Die GEMA soll mal korrekt abrechnen und nicht nur da wo die Ordentlichen GEMA Mitglieder sitzen in den großen Radiosendern.



Die GEMA bleibt sich treu .Sie macht Reiche reicher und Arme ärmer und das von Jahr zu Jahr mehr wie man in den Statistiken erkennen kann.Eine Schande:



Meine Meinung : die GEMA ist eine Schande in unserem Sozialstaat. Das kann man daran erkennen ,wohin die riesigen Einnahmen (800 Millionen € Einnahmen in einen Jahr. Ein kleiner Teil hat fast alles bekommen) fließen ,mit ausgeklügelten Verfahren und Sytem werden die an und außerodentlichen GEMA Mitglieder benachteiligt und denonziert( Gelegenheits- Koponisten). Man kann an den Statistiken erkennen, wie in den Jahren die Ordentlichen sich immer mehr Geld zugespielt haben.Durch ungerechte Abrechnung´s verfahren die ich an meinem eigenen Leibe als Außenordentlichen -GEMA Mitglied seit 1994 erfahren muss.

Die GEMA ist ein Elite- Verein . Durch die künstlich gemachte 2 Klassengesellschaft der Elite, die Ordentlichen und die nicht GEMA Mitglieder an und außerordentliche ist ein großer Schaden entstanden. Nicht nur das dadurch in großen Mengen Arbeitplätze vernichtet worden sind sondern auch Musikkultur die durch die ordentlichen GEMA Mitglieder im Keime erstickt worden sind. In dem Sie z.B.in dem große Radiosender, Musik von an und außerordentlichen ausgegenzt worden sind im Sinne der Musikindustrie in dem die ordentlichen GEMA Mitglieder stecken. Stellen Sie sich mal vor der Deutsche Staat würde funktionieren wie die GEMA , dann dürfte nur die erfolgreiche Elite zu den Wahlen gehen. Dann würde Deutschland das sein was die GEMA ist. Ein Verein der Reiche reicher macht und Arme ärmer. Das wäre das Mittelalter.

Beispiele wie Kultur vernichtet worden ist, durch die ordentlichen GEMA Mitglieder die auch besteht aus den großen Plattenfirmen in Form der Verleger.
Ruhrgebiet ist Kulturhauptstadt von EUROPA. Es gibt nicht mal 3 bekannte Ruhrgebietslieder, weil diese im Sinne der Musikindustrie (GEMA) nicht in Radiosendern gesendet worden sind.

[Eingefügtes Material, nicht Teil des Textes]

(** A valid owner: its rows are in order inside their banks, its spans cover
    exactly what may be mapped, nothing is mapped and nothing failed yet, and
    its tables show the rows. *)
Record owner_valid (self : Z) (o : tetris_smem_owner) : Prop := {
  valid_state : state o = TETRIS_SMEM_VALIDATED;
  valid_error : owner_error o = 0;
  valid_banks : banks_ok (owner_banks o);
  valid_rows : Forall row_u32 (rows o);
  valid_order : ForallOrdPairs before (rows o);
  valid_virtual : Forall (fun r => r_virtual r = 0) (rows o);
  valid_spans : spans_valid (owner_banks o) (rows o) (spans o);
  valid_count : span_count o = len (spans o);
  valid_tables : populated self o = o
}.
(** The owner carries the plan of the retained header, and the boot loader's
    tables are the reference tables of that plan. *)
Definition carries (input : tetris_smem_input) (o : tetris_smem_owner) : Prop :=
  exists chk plan, in_chk input = Some chk /\
    tetris_modem_plan_smem_b41 (Some (SmemInputs (word chk 0x190) 0 (word chk 0x180) (word chk 0x18c) 1)) (Some zero_plan) = (0, Some plan) /\
    in_nc input = Some (reference_rows (wbase (bank_nc (in_banks input))) 0 0 (nc plan)) /\
    in_cache input = Some (reference_rows (wbase (bank_cache (in_banks input))) 0x8000000 0 (cache plan)) /\
    rows o = (decoded_row 0 0 <$> nc plan) ++ (decoded_row 1 0x8000000 <$> cache plan) /\
    owner_banks o = in_banks input /\ logical o = word chk 172 /\ 0 < logical o <= 0x20000000.
Definition buffer (b : option (list Z)) (bytes : Z) : Prop := forall l, b = Some l -> bytes_ok l /\ len l = bytes.
Definition input_ok (i : tetris_smem_input) : Prop :=
  buffer (in_chk i) (chk_bytes i) /\ buffer (in_nc i) (nc_bytes i) /\ buffer (in_cache i) (cache_bytes i) /\
  is_u32 (nc_bytes i) /\ is_u32 (cache_bytes i) /\ banks_u64 (in_banks i).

Künstler wie Marius Müller Westerhagen, Wolfgang Petry,Peter Maffay, Udo Lindenberg die Stadien gefüllt haben, sind so gut wie nie in den 70zigern, 80 zigern,90zigern im Radio gesendet worden.Weil die Musikindustrie noch mehr Geld mit Amerikanischen Künstlern machen konnte.Kleine Künstler sind im Keime erstickt worden weil ihnen das wichtigste Forum Radio und Fernsehen entzogen worden ist.Das ist Kulturvernichtung im großen Stil.

Ich bitte den Deutschen Staat, STOPPT die Zweiklassengesellschaft GEMA, ich bitte um Gerechtigkeit für die Mehrheit der Koponisten und Texter, für die Kunst und der waren Kultur. Es kann nur Gerechtigkeit entstehen, wenn jeder Koponist und Texter, der sich bei der GEMA anmeldet, gleichwertiges Stimmrecht hat. Nur so ist soziales und demokratisches Sein gewährleistet.Die Grundvoraussetzung einer Demokratie.



Mit freundlichen Grüßen

Detlef Lauster

05.09.2009
09:22
Die Kleinen klagen bitterlich über die Gema
von P. Homberg | #1

Diese Leute reden mir aus der Seele!
Wir mussten einmal über 200 Euro für eine Kinderkarnevalsveranstaltung zahlen, in der ganze 9 Lieder gespielt wurden. Das sind über 20 Euro pro Song! Bei 200 Besuchern eine absolute Abzocke! Eine andere Veranstaltung über 8 Tage dagegen wurde pauschal mit ca. 350 Euro berechnet bei ca. 100 Besucher/Tag. Wo ist hier die Verhältnismäßigkeit?